This vignette will guide you through how accessing and manipulating
the SCoPE2 data sets available from the SingleCellMultimodal
package.
if (!requireNamespace("BiocManager", quietly = TRUE))
install.packages("BiocManager")
BiocManager::install("SingleCellMultiModal")
library(SingleCellMultiModal)
library(MultiAssayExperiment)
SCoPE2 is a mass spectrometry (MS)-based single-cell proteomics protocol to quantify the proteome of single-cells in an untargeted fashion. It was initially developed by Specht et al. (2021).
The user can see the available data set by using the default options.
SCoPE2("macrophage_differentiation",
mode = "*",
version = "1.0.0",
dry.run = TRUE)
## ah_id mode file_size rdataclass rdatadateadded
## 1 EH4694 protein 33.1 Mb SingleCellExperiment 2020-09-24
## 2 EH4695 rna_assays 68.7 Mb HDF5Matrix 2020-09-24
## 3 EH4696 rna_se 0.2 Mb SingleCellExperiment 2020-09-24
## rdatadateremoved
## 1 <NA>
## 2 <NA>
## 3 <NA>
Or by simply running:
SCoPE2("macrophage_differentiation")
## ah_id mode file_size rdataclass rdatadateadded
## 1 EH4694 protein 33.1 Mb SingleCellExperiment 2020-09-24
## 2 EH4695 rna_assays 68.7 Mb HDF5Matrix 2020-09-24
## 3 EH4696 rna_se 0.2 Mb SingleCellExperiment 2020-09-24
## rdatadateremoved
## 1 <NA>
## 2 <NA>
## 3 <NA>
Currently, only the macrophage_differentiation
is available.
You can retrieve the actual data from ExperimentHub
by setting
dry.run = FALSE
. This example retrieves the complete data set
(transcriptome and proteome) for the macrophage_differentiation
project:
scope2 <- SCoPE2("macrophage_differentiation",
modes = "rna|protein",
dry.run = FALSE)
scope2
## A MultiAssayExperiment object of 2 listed
## experiments with user-defined names and respective classes.
## Containing an ExperimentList class object of length 2:
## [1] protein: SingleCellExperiment with 3042 rows and 1490 columns
## [2] rna: SingleCellExperiment with 32738 rows and 20274 columns
## Functionality:
## experiments() - obtain the ExperimentList instance
## colData() - the primary/phenotype DataFrame
## sampleMap() - the sample coordination DataFrame
## `$`, `[`, `[[` - extract colData columns, subset, or experiment
## *Format() - convert into a long or wide DataFrame
## assays() - convert ExperimentList to a SimpleList of matrices
## exportClass() - save data to flat files
This data set has been acquired by the Slavov Lab ((???)).
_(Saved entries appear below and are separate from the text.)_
(** C3: for [All], [current_value] is true exactly when [_last_false]
    is before [WindowStart = _i - _obs + 1], that is when
    [_i - _obs >= _last_false]; and at every yield of a run this is
    exactly when the window holds no falsy value. *)
Theorem All_current_value_iff (V : Type) (truth : V -> bool) :
  (forall self : All.t V,
      (All.current_value self = true
       <-> All._last_false self < All_WindowStart self)
      /\ (All._last_false self < All_WindowStart self
          <-> All._i self - All._obs self >= All._last_false self))
  /\ (forall (source : list V) (w : Z) (mode : WindowType),
      1 <= w ->
      exists l,
        yielded_states (All_object truth)
          (new (All_object truth) mode w source) = Some l
        /\ Forall (fun e =>
             forallb truth
               (lastn (All._obs (object e))
                  (consumed (All_object truth) source (object e))) = true
             <-> All._last_false (object e) < All_WindowStart (object e)) l).
Proof.
  assert (forall self : All.t V,
             All.current_value self = true
             <-> All._last_false self < All_WindowStart self) as Hcv.
  { intros self. unfold All.current_value, All_WindowStart.
    destruct (Z.geb_spec (All._i self - All._obs self) (All._last_false self));
      split; intros; (lia || discriminate || reflexivity). }
  split.
  - intros self. split; [apply Hcv|]. unfold All_WindowStart. lia.
  - intros source w mode Hw.
    destruct (All_yields_scan truth source mode Hw) as (l & El & Hl).
    exists l. split; [exact El|].
    apply Forall_impl with (2 := Hl). intros e <-. apply Hcv.
Qed.

Lemma All_current_value_iff_witness :
  1 <= 4
  /\ exists l,
      yielded_states (All_object truth_int)
        (new (All_object truth_int) fixed 4 [8; 0; 1; 3; 6; 5]) = Some l
      /\ Forall (fun e =>
           forallb truth_int
             (lastn (All._obs (object e))
                (consumed (All_object truth_int) [8; 0; 1; 3; 6; 5]
                   (object e))) = true
           <-> All._last_false (object e) < All_WindowStart (object e)) l.
Proof.
  split; [lia|].
  apply (proj2 (@All_current_value_iff Z truth_int)). lia.
Defined.

(** C4: for [Any], [current_value] is true exactly when [_last_true]
    is at or after [WindowStart = _i - _obs + 1], that is when
    [_i - _obs < _last_true]; and at every yield of a run this is exactly
    when the window holds a truthy value. *)
Theorem Any_current_value_iff (V : Type) (truth : V -> bool) :
  (forall self : Any.t V,
      (Any.current_value self = true
       <-> Any._last_true self >= Any_WindowStart self)
      /\ (Any._last_true self >= Any_WindowStart self
          <-> Any._i self - Any._obs self < Any._last_true self))
  /\ (forall (source : list V) (w : Z) (mode : WindowType),
      1 <= w ->
      exists l,
        yielded_states (Any_object truth)
          (new (Any_object truth) mode w source) = Some l
        /\ Forall (fun e =>
             existsb truth
               (lastn (Any._obs (object e))
                  (consumed (Any_object truth) source (object e))) = true
             <-> Any._last_true (object e) >= Any_WindowStart (object e)) l).
Proof.
  assert (forall self : Any.t V,
             Any.current_value self = true
             <-> Any._last_true self >= Any_WindowStart self) as Hcv.
  { intros self. unfold Any.current_value, Any_WindowStart.
    destruct (Z.ltb_spec (Any._i self - Any._obs self) (Any._last_true self));
      split; intros; (lia || discriminate || reflexivity). }
  split.
  - intros self. split; [apply Hcv|]. unfold Any_WindowStart. lia.
  - intros source w mode Hw.
    destruct (Any_yields_scan truth source mode Hw) as (l & El & Hl).
    exists l. split; [exact El|].
    apply Forall_impl with (2 := Hl). intros e <-. apply Hcv.
Qed.

Lemma Any_current_value_iff_witness :
  1 <= 4
  /\ exists l,
      yielded_states (Any_object truth_int)
        (new (Any_object truth_int) fixed 4 [1; 0; 0; 0; 6; 5]) = Some l
      /\ Forall (fun e =>
           existsb truth_int
             (lastn (Any._obs (object e))
                (consumed (Any_object truth_int) [1; 0; 0; 0; 6; 5]
                   (object e))) = true
           <-> Any._last_true (object e) >= Any_WindowStart (object e)) l.
Proof.
  split; [lia|].
  apply (proj2 (@Any_current_value_iff Z truth_int)). lia.
Defined.

(** C5: AND/OR duality.  Over a boolean sequence, in fixed and in
    variable mode, the runs of [All] on the sequence and of [Any] on its
    elementwise negation both end, with as many outputs, and each output
    of [All] is the negation of the output of [Any] at the same index. *)
Theorem and_or_duality (seq : list bool) (w : Z) (mode : WindowType) :
  1 <= w ->
  exists la lb,
    rolling (All_object truth_bool) seq w mode = Some la
    /\ rolling (Any_object truth_bool) (map negb seq) w mode = Some lb
    /\ length la = length lb
    /\ forall k a,
        nth_error la k = Some a ->
        exists b, nth_error lb k = Some b /\ a = negb b.
Proof.
  intros Hw.
  destruct (@dual_rolling bool bool negb truth_bool truth_bool) with
    (source := seq) (w := w) (mode := mode) as (la & lb & Ea & Eb & Hab).
  - intros v. unfold truth_bool. now rewrite negb_involutive.
  - exact Hw.
  - exists la, lb. split; [exact Ea|]. split; [exact Eb|]. subst la.
    split; [apply length_map|].
    intros k a Hk. rewrite nth_error_map in Hk.
    destruct (nth_error lb k) as [b|]; simpl in Hk; [|discriminate].
    exists b. split; [reflexivity | congruence].
Qed.

Lemma and_or_duality_witness :
  1 <= 2
  /\ exists la lb,
      rolling (All_object truth_bool) [true; false; true; true] 2 variable
      = Some la
      /\ rolling (Any_object truth_bool) (map negb [true; false; true; true])
           2 variable
         = Some lb
      /\ length la = length lb
      /\ forall k a,
          nth_error la k = Some a ->
          exists b, nth_error lb k = Some b /\ a = negb b.
Proof.
  split; [lia|].
  apply (@and_or_duality [true; false; true; true] 2 variable). lia.
Defined.

(** C6: the running sum over [3, 0, 1, 7, 2]: fixed windows of size 3
    give [4, 8, 10], of size 1 the input itself, of size 6 nothing;
    variable windows of size 3 give [3, 3, 4, 8, 10, 9, 2]. *)
Theorem running_sum_conformance :
  rolling Sum_object [3; 0; 1; 7; 2] 3 fixed = Some [4; 8; 10]
  /\ rolling Sum_object [3; 0; 1; 7; 2] 1 fixed = Some [3; 0; 1; 7; 2]
  /\ rolling Sum_object [3; 0; 1; 7; 2] 6 fixed = Some []
  /\ rolling Sum_object [3; 0; 1; 7; 2] 3 variable
     = Some [3; 3; 4; 8; 10; 9; 2].
Proof. repeat split; vm_compute; reflexivity. Qed.

(** C7: in fixed mode a source with fewer than [window_size - 1]
    values is used up by priming and the output is empty, for [All],
    [Any] and the running sum. *)
Theorem fixed_short_source_yields_nothing (V : Type) (truth : V -> bool)
  (source : list V) (numbers : list Z) (w : Z) :
  Z.of_nat (length source) < w - 1 ->
  Z.of_nat (length numbers) < w - 1 ->
  (All._iterator (All._init_fixed truth source w) = []
   /\ rolling (All_object truth) source w fixed = Some [])
  /\ (Any._iterator (Any._init_fixed truth source w) = []
      /\ rolling (Any_object truth) source w fixed = Some [])
  /\ (Sum._iterator (Sum._init_fixed numbers w) = []
      /\ rolling Sum_object numbers w fixed = Some []).
Proof.
  intros Hs Hn. split; [|split].
  - exact (@rolling_fixed_short _ _ _ _ (All_lawful truth) source w Hs).
  - exact (@rolling_fixed_short _ _ _ _ (Any_lawful truth) source w Hs).
  - exact (@rolling_fixed_short _ _ _ _ Sum_lawful numbers w Hn).
Qed.

Lemma fixed_short_source_yields_nothing_witness :
  Z.of_nat (length [8; 0]) < 4 - 1
  /\ rolling (All_object truth_int) [8; 0] 4 fixed = Some [].
Proof.
  split; [simpl; lia|].
  apply (@fixed_short_source_yields_nothing Z truth_int [8; 0] [8; 0] 4);
    simpl; lia.
Defined.

(** C8: [_remove_old] lowers [_obs] by exactly one and leaves [_i], the
    retained [_last_false] / [_last_true] and the iterator as they
    were. *)
Theorem remove_old_frame (V : Type) :
  (forall self : All.t V,
      All._obs (All._remove_old self) = All._obs self - 1
      /\ All._i (All._remove_old self) = All._i self
      /\ All._last_false (All._remove_old self) = All._last_false self
      /\ All._iterator (All._remove_old self) = All._iterator self)
  /\ (forall self : Any.t V,
      Any._obs (Any._remove_old self) = Any._obs self - 1
      /\ Any._i (Any._remove_old self) = Any._i self
      /\ Any._last_true (Any._remove_old self) = Any._last_true self
      /\ Any._iterator (Any._remove_old self) = Any._iterator self).
Proof. split; intros self; repeat split. Qed.

(** C9: construction fails with the configuration error, with nothing
    pulled from the source, when [window_size] is not a positive integer
    or the window type is not recognised; with a positive [window_size]
    and a recognised window type it fails with no error and gives the
    engine. *)
Theorem construct_validates (V S R : Type) (RO : RollingObject V S R)
  (source : list V) (window_size : PyValue) (mode : string) :
  (~ positive_integer window_size \/ ~ recognised mode ->
   construct RO source window_size mode = (inl configuration_error, source))
  /\ (positive_integer window_size /\ recognised mode ->
      exists e, fst (construct RO source window_size mode) = inr e).
Proof.
  unfold construct, positive_integer, recognised.
  split.
  - intros [Hw | Hm].
    + destruct (parse_window_type mode); [|reflexivity].
      destruct window_size as [n| |]; simpl; try reflexivity.
      destruct (Z.ltb_spec 0 n); [|reflexivity].
      exfalso. apply Hw. now exists n.
    + unfold parse_window_type.
      destruct (String.eqb_spec mode "fixed"); [tauto|].
      destruct (String.eqb_spec mode "variable"); [tauto|].
      reflexivity.
  - intros ((n & -> & Hn) & Hm). simpl.
    destruct (Z.ltb_spec 0 n); [|lia].
    destruct Hm as [-> | ->]; simpl; eexists; reflexivity.
Qed.

Lemma construct_validates_witness :
  ((~ positive_integer (PyInt 0) \/ ~ recognised "fixed"%string)
   /\ construct (All_object truth_int) [8; 0; 1] (PyInt 0) "fixed"%string
      = (inl configuration_error, [8; 0; 1]))
  /\ ((positive_integer (PyInt 2) /\ recognised "variable"%string)
      /\ exists e,
          fst (construct (All_object truth_int) [8; 0; 1] (PyInt 2)
                 "variable"%string) = inr e).
Proof.
  assert (~ positive_integer (PyInt 0) \/ ~ recognised "fixed"%string) as Hbad.
  { left. intros (n & Hn & Hpos). injection Hn as <-. lia. }
  assert (positive_integer (PyInt 2) /\ recognised "variable"%string) as Hgood.
  { split; [exists 2; split; [reflexivity | lia] | right; reflexivity]. }
  split; (split; [assumption|]).
  - apply (proj1 (@construct_validates Z (All.t Z) bool (All_object truth_int)
                    [8; 0; 1] (PyInt 0) "fixed"%string)).
    exact Hbad.
  - apply (proj2 (@construct_validates Z (All.t Z) bool (All_object truth_int)
                    [8; 0; 1] (PyInt 2) "variable"%string)).
    exact Hgood.
Defined.

(** C10: right after [_init_variable], with no value incorporated,
    [_obs] is 0, [All.current_value] is true and [Any.current_value] is
    false: the sentinel [- window_size - 1] lies before the window start,
    there and at every yield of a variable-mode run. *)
Theorem empty_window_identities (V : Type) (truth : V -> bool)
  (iterable : list V) (w : Z) :
  0 < w ->
  (All._obs (All._init_variable iterable w) = 0
   /\ All._last_false (All._init_variable iterable w)
      < All_WindowStart (All._init_variable iterable w)
   /\ All.current_value (All._init_variable iterable w) = true)
  /\ (Any._obs (Any._init_variable iterable w) = 0
      /\ Any._last_true (Any._init_variable iterable w)
         < Any_WindowStart (Any._init_variable iterable w)
      /\ Any.current_value (Any._init_variable iterable w) = false)
  /\ (exists l,
        yielded_states (All_object truth)
          (new (All_object truth) variable w iterable) = Some l
        /\ Forall (fun e => - w - 1 < All_WindowStart (object e)) l)
  /\ (exists l,
        yielded_states (Any_object truth)
          (new (Any_object truth) variable w iterable) = Some l
        /\ Forall (fun e => - w - 1 < Any_WindowStart (object e)) l).
Proof.
  intros Hw. split; [|split; [|split]].
  - unfold All.current_value, All_WindowStart; simpl. repeat split; lia.
  - unfold Any.current_value, Any_WindowStart; simpl. repeat split; lia.
  - destruct (@All_variable_window_start V truth iterable w) as (l & El & Hl);
      [lia|].
    exists l. split; [exact El|].
    apply Forall_impl with (2 := Hl). intros e He. lia.
  - destruct (@Any_variable_window_start V truth iterable w) as (l & El & Hl);
      [lia|].
    exists l. split; [exact El|].
    apply Forall_impl with (2 := Hl). intros e He. lia.
Qed.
It contains single-cell proteomics and single-cell RNA sequencing data for macrophages and monocytes. The objective of the research that led to generate the data is to understand whether homogeneous monocytes differentiate in the absence of cytokines to macrophages with homogeneous or heterogeneous profiles. The transcriptomic and proteomic acquisitions are conducted on two separate subset of similar cells (same experimental design). The cell type of the samples are known only for the proteomics data. The proteomics data was retrieved from the authors’ website and the transcriptomic data was retrieved from the GEO database (accession id: GSE142392).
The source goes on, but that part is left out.